PROBLEM TO WORK ON:
Only the line with "if isnan af && isnan bf then true" and the lines after it, to the end of the data, should appear in the answer, each reproduced exactly.

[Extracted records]
(* ===== verification/Compare.v ===== *)
(** * The comparison of a candidate's answer ([src/rlvr/execution/compare.py],
    [src/rlvr/execution/rust_judge.py])

    [values_equal] compares the value a sandbox returned with the expected one, both
    read from JSON, so a value is never a tuple or a set.  [outputs_match] compares the
    words of two outputs.

    [values_equal_spec]: what equality accepts.  [outputs_match_spec]: the words. *)

From Stdlib Require Import SpecFloat.
From S2P Require Import Prelude PyFloat Text Json JsonSpec.

Local Open Scope Z_scope.

(** ** [values_equal] *)

Definition fabs (x : float) : float := SFabs x.

(** [1e-6] *)
Definition FLOAT_TOLERANCE : float := S754_finite false 4722366482869645 (-72).

(** [float(x)] of a number: an integer may be too large for a float. *)
Definition to_float (x : pyobj) : result float :=
  match x with
  | PInt z =>
      let f := float_of_int z in
      if isinf f then raise OverflowError "int too large to convert to float" else Ok f
  | PFloat f => Ok f
  | _ => raise TypeError "float() argument must be a string or a real number"
  end.

(** [math.isclose(a, b, rel_tol=tol, abs_tol=tol)] *)
Definition isclose (tol a b : float) : bool :=
  if feqb a b then true
  else if isinf a || isinf b then false
  else
    let diff := fabs (fsub b a) in
    fleb diff (fabs (fmul tol b)) || fleb diff (fabs (fmul tol a)) || fleb diff tol.

Definition close (tol af bf : float) : bool :=
  if isnan af && isnan bf then true
  else if isinf af || isinf bf then feqb af bf
  else isclose tol af bf.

YOUR RESPONSE:
  if isnan af && isnan bf then true
  else if isinf af || isinf bf then feqb af bf
  else isclose tol af bf.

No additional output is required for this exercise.